The obtained product had an ethylene content of 11.5% by mass and a propylene content of 88.5% by mass. The product structure and properties are shown in table 1.

The nuclear magnetic hydrogen spectrum diagram is shown in figure 1.

Comparative example 3

2kg of liquid propylene and 0.25MPa of hydrogen are added into a 10L polymerization reaction kettle, 0.076g of diphenyldimethoxysilane, 0.36g of triethylaluminum and 60mg of Ziegler-Natta catalyst are added at 30 ℃, the temperature is raised to 75 ℃ and the reaction is carried out for 60 min. 990g of polypropylene was obtained.

And (3) emptying the residual propylene in the reaction kettle, introducing a mixed gas of 300g of ethylene and 300g of propylene and 0.15MPa of hydrogen, heating to 80 ℃, and reacting for 40min to finally obtain 1370g of a polymerization product.

The obtained product had an ethylene content of 18.0% by mass and a propylene content of 82.0% by mass.
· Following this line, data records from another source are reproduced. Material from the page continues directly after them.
(** * StateStorage: archives of states of a state space

    A shallow embedding of [src/ompl/base/src/StateStorage.cpp]: the binary
    archive format written by [StateStorage::store], the reader
    [StateStorage::loadHeader] / [StateStorage::load], the collection
    operations [addState], [generateSamples], [clear], and the sampler
    allocator [getStateSamplerAllocator] / [allocPrecomputedStateSampler].

    Conventions of the embedding.
    - Machine integers are [Z] with their wrap-around written out.  The
      object representation is the one of the LP64 little-endian targets the
      library is built for: [int], [unsigned int] and [boost::uint32_t] take
      4 bytes, [std::size_t] takes 8 bytes, least significant byte first.
    - A [std::istream] is the list of bytes still to come together with its
      [eofbit], [failbit] and [badbit]; [std::istream::read] follows the
      C++ standard: on a stream that is not [good()] it stores nothing and
      sets [failbit]; when fewer bytes than requested remain it stores those
      that remain and sets [eofbit|failbit] (or [badbit] for a device error).
    - A [State*] is a [handle] into the heap of states owned by the state
      space; [allocState] and [freeState] are recorded in a trace.
    - Behaviour the C++ standard leaves undefined (reading [sig[i]] past the
      end of the vector, freeing or reading a state that is not allocated,
      reading or writing a scratch buffer past its end) is the outcome
      [Undefined].
    - [malloc] returns a buffer or [NULL]; the sizes for which it returns
      a buffer are a field of the state, [malloc_grants].  [load] tests the
      result and skips the read on [NULL]; [store] uses the result
      unchecked, and its embedding covers the runs in which it is a buffer.
    - The file-name overloads of [load] and [store] open and close a file
      stream around the stream versions; the files are a map from names to
      bytes.  [print] calls the printer of the state space on each state. *)

From Stdlib Require Import ZArith List Lia String.
From coqutil Require Import Byte Word.LittleEndianList.
From stdpp Require Import gmap list strings pretty.
Import ListNotations.
Open Scope Z_scope.

(** ** Machine integers and their object representation *)

Definition sizeof_int : nat := 4.
Definition sizeof_uint32_t : nat := 4.
Definition sizeof_size_t : nat := 8.

Definition INT_MIN : Z := - 2 ^ 31.
Definition INT_MAX : Z := 2 ^ 31 - 1.
Definition UINT_MAX : Z := 2 ^ 32 - 1.
Definition SIZE_MAX : Z := 2 ^ 64 - 1.

(** Arithmetic on [std::size_t] is modulo [2^64]. *)
Definition wrap_size_t (z : Z) : Z := z mod 2 ^ 64.

(** The bytes of an object of [n] bytes that holds the integer [z]. *)
Definition object_bytes (n : nat) (z : Z) : list byte := le_split n z.

(** The unsigned integer held by an object with the given bytes. *)
Definition unsigned_of_bytes (bs : list byte) : Z := le_combine bs.

(** The [int] held by an object with the given bytes (two's complement). *)
Definition int_of_bytes (bs : list byte) : Z :=
  let u := le_combine bs in
  if u <? 2 ^ 31 then u else u - 2 ^ 32.

Definition is_int (z : Z) : Prop := INT_MIN <= z <= INT_MAX.

(** ** Streams *)

Record istream := mkIstream {
  in_bytes : list byte;   (* what the device will still deliver *)
  eofbit : bool;
  failbit : bool;
  badbit : bool;
  io_error : bool         (* the device fails, instead of ending, when it runs out *)
}.

Definition good (s : istream) : bool :=
  negb (eofbit s || failbit s || badbit s).
Definition eof (s : istream) : bool := eofbit s.
Definition fail (s : istream) : bool := failbit s || badbit s.

Definition set_failbit (s : istream) : istream :=
  mkIstream (in_bytes s) (eofbit s) true (badbit s) (io_error s).

Definition advance (n : nat) (s : istream) : istream :=
  mkIstream (drop n (in_bytes s)) (eofbit s) (failbit s) (badbit s) (io_error s).

Definition exhaust (s : istream) : istream :=
  if io_error s
  then mkIstream [] (eofbit s) (failbit s) true (io_error s)
  else mkIstream [] true true (badbit s) (io_error s).

(** [in.read(dst, n)]: the pair of the new content of the [n] bytes at [dst]
    and the stream afterwards. *)
Definition read (n : nat) (dst : list byte) (s : istream) : list byte * istream :=
  if good s then
    if (n <=? length (in_bytes s))%nat
    then (take n (in_bytes s), advance n s)
    else (in_bytes s ++ drop (length (in_bytes s)) dst, exhaust s)
  else (dst, set_failbit s).

(** A stream opened on the given bytes. *)
Definition istream_of (bs : list byte) : istream :=
  mkIstream bs false false false false.

Record ostream := mkOstream {
  out_bytes : list byte;  (* what has been written so far *)
  out_good : bool
}.

(** [out.write(src, n)] where [bs] are the [n] bytes at [src]. *)
Definition write (bs : list byte) (o : ostream) : ostream :=
  if out_good o then mkOstream (out_bytes o ++ bs) true else o.

(** ** Scratch buffers *)

(** [malloc(n)]; the content is never read before it is written. *)
Definition malloc (n : Z) : list byte := repeat Byte.x00 (Z.to_nat n).

(** The [n] bytes at [buffer + off], when they lie inside the buffer. *)
Definition peek (buffer : list byte) (off : Z) (n : Z) : option (list byte) :=
  if (0 <=? off) && (0 <=? n) && (off + n <=? Z.of_nat (length buffer))
  then Some (take (Z.to_nat n) (drop (Z.to_nat off) buffer))
  else None.

(** Writing [bs] at [buffer + off], when that lies inside the buffer. *)
Definition poke (buffer : list byte) (off : Z) (bs : list byte) : option (list byte) :=
  if (0 <=? off) && (off + Z.of_nat (length bs) <=? Z.of_nat (length buffer))
  then Some (take (Z.to_nat off) buffer ++ bs
             ++ drop (Z.to_nat off + length bs) buffer)
  else None.

(** ** Diagnostics *)

Inductive level := Debug | Warn | Error.

Record message := Msg { msg_level : level; msg_text : string }.

Definition reported (m : message) : bool :=
  match msg_level m with Debug => false | _ => true end.

(** ** The state space (an external collaborator) *)

(** A signature is a vector of [int]; element 0 is the number of elements
    that follow it. *)
Definition signature_ok (sig : list Z) : Prop :=
  Forall is_int sig
  /\ sig !! 0%nat = Some (Z.of_nat (length sig) - 1).

(** The bytes of the elements of a [std::vector<int>], in order. *)
Definition vector_bytes (v : list Z) : list byte :=
  concat (map (object_bytes sizeof_int) v).

Definition handle := positive.

Inductive event := EvAlloc (h : handle) | EvFree (h : handle).

Section Space.

Context {St Rng : Type}.

Record StateSpace := mkStateSpace {
  getName : string;
  computeSignature : list Z;          (* the vector filled by computeSignature *)
  getSerializationLength : Z;         (* unsigned int *)
  allocState_value : St;              (* content of a state just allocated *)
  serialize : St -> list byte;        (* the bytes serialize() stores *)
  deserialize : list byte -> St;      (* the state deserialize() decodes *)
  allocStateSampler_rng : nat -> Rng; (* generator of the n-th sampler allocated *)
  sampleUniform : Rng -> St * Rng
}.

(** What the archive relies on from a state space. *)
Record StateSpaceOk (sp : StateSpace) : Prop := {
  signature_of_space : signature_ok (computeSignature sp);
  serialization_length_range : 0 <= getSerializationLength sp <= UINT_MAX;
  serialize_length :
    forall st, Z.of_nat (length (serialize sp st)) = getSerializationLength sp;
  serialize_deserialize :
    forall st, serialize sp (deserialize sp (serialize sp st)) = serialize sp st
}.

(** ** The archive and the heap of states *)

Record state := mkState {
  states_ : list handle;     (* StateStorage::states_ *)
  msg_ : list message;       (* what went through StateStorage::msg_ *)
  heap : gmap handle St;     (* the states allocated and not yet freed *)
  trace : list event;        (* calls of allocState and freeState, in order *)
  samplers : nat;            (* number of samplers allocated so far *)
  malloc_grants : Z -> bool  (* whether malloc(n) returns a buffer, not NULL *)
}.

Inductive result (A : Type) := Defined (a : A) | Undefined.
Global Arguments Defined {A} a.
Global Arguments Undefined {A}.

Definition M (A : Type) : Type := state -> result (A * state).

Definition ret {A} (a : A) : M A := fun σ => Defined (a, σ).

Definition bind {A B} (m : M A) (k : A -> M B) : M B :=
  fun σ => match m σ with
           | Defined (a, σ') => k a σ'
           | Undefined => Undefined
           end.

Definition undefined {A} : M A := fun _ => Undefined.

Definition lift {A} (o : option A) : M A :=
  match o with Some a => ret a | None => undefined end.

End Space.

Global Arguments StateSpace : clear implicits.
Global Arguments state : clear implicits.
Global Arguments M : clear implicits.

Notation "x <- m ;; k" := (bind m (fun x => k))
  (at level 100, m at next level, right associativity).
Notation "m ;;; k" := (bind m (fun _ => k))
  (at level 100, right associativity).

(** ** Operations of the state space on the heap *)

Section StateStorage.

Context {St Rng : Type}.

(** [StateStorage::space_], fixed by the constructor. *)
Variable space_ : StateSpace St Rng.

Local Abbreviation M := (M St).

(** [msg_.debug], [msg_.warn], [msg_.error]; a message is recorded by its
    format string. *)
Definition logged (lv : level) (text : string) (σ : state St) : state St :=
  mkState (states_ σ) (msg_ σ ++ [Msg lv text]) (heap σ) (trace σ) (samplers σ)
          (malloc_grants σ).

Definition msg (lv : level) (text : string) : M unit := fun σ =>
  Defined (tt, logged lv text σ).

Definition allocState : M handle := fun σ =>
  let h := fresh (dom (heap σ)) in
  Defined (h, mkState (states_ σ) (msg_ σ)
                      (<[h := allocState_value space_]> (heap σ))
                      (trace σ ++ [EvAlloc h]) (samplers σ) (malloc_grants σ)).

Definition freeState (h : handle) : M unit := fun σ =>
  match heap σ !! h with
  | Some _ =>
      Defined (tt, mkState (states_ σ) (msg_ σ) (delete h (heap σ))
                           (trace σ ++ [EvFree h]) (samplers σ)
                           (malloc_grants σ))
  | None => Undefined
  end.

(** Reading and overwriting the state behind a [State*]. *)
Definition get_state (h : handle) : M St := fun σ =>
  match heap σ !! h with
  | Some st => Defined (st, σ)
  | None => Undefined
  end.

Definition put_state (h : handle) (st : St) : M unit := fun σ =>
  match heap σ !! h with
  | Some _ =>
      Defined (tt, mkState (states_ σ) (msg_ σ) (<[h := st]> (heap σ))
                           (trace σ) (samplers σ) (malloc_grants σ))
  | None => Undefined
  end.

Definition allocStateSampler : M Rng := fun σ =>
  Defined (allocStateSampler_rng space_ (samplers σ),
           mkState (states_ σ) (msg_ σ) (heap σ) (trace σ) (S (samplers σ))
                   (malloc_grants σ)).

(** [v[i]] on a [std::vector]. *)
Definition vector_at {A} (v : list A) (i : Z) : M A :=
  if 0 <=? i then lift (v !! Z.to_nat i) else undefined.

(** [a == b] on [std::vector<int>]: equal sizes and equal elements. *)
Definition vector_eq (a b : list Z) : bool :=
  (length a =? length b)%nat
  && forallb (fun p => fst p =? snd p) (combine a b).

(** ** The archive *)

Definition OMPL_ARCHIVE_MARKER : Z := 0x4C504D4F.

Record Header := mkHeader { state_count : Z; metadata_size : Z }.

Definition get_states : M (list handle) := fun σ => Defined (states_ σ, σ).

Definition set_states (hs : list handle) : M unit := fun σ =>
  Defined (tt, mkState hs (msg_ σ) (heap σ) (trace σ) (samplers σ)
                       (malloc_grants σ)).

(** [StateStorage::addState] *)
Definition addState (s : handle) : M unit :=
  hs <- get_states ;; set_states (hs ++ [s]).

(** [StateStorage::clear] *)
Fixpoint clear_loop (hs : list handle) : M unit :=
  match hs with
  | [] => ret tt
  | h :: hs' => freeState h ;;; clear_loop hs'
  end.

Definition clear : M unit :=
  hs <- get_states ;; clear_loop hs ;;; set_states [].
The product structure and properties are shown in table 1. The product structure and properties are shown in table 1.

Comparative example 4

2kg of liquid propylene, 10g of an olefin monomer A containing a furan substituent and 0.1MPa of hydrogen were added to a 10L polymerization reactor, 0.076g of diphenyldimethoxysilane, 0.36g of triethylaluminum and 60mg of a Ziegler-Natta catalyst were added in this order at 30 ℃, and the temperature was raised to 75 ℃ for 60 minutes. 780g of polypropylene was obtained.

Emptying the residual propylene in the reaction kettle, adding 20g of olefin monomer A containing furan substituent, introducing a mixed gas of 300g of ethylene and 300g of propylene and hydrogen at 0.1MPa, heating to 80 ℃, and reacting for 40min to finally obtain 950g of a product.

The obtained product had an ethylene content of 11.8% by mass, a propylene content of 86.1% by mass and a monomer A content of 2.1% by mass. The product structure and properties are shown in table 1.

The nuclear magnetic hydrogen spectrum diagram is shown in figure 2.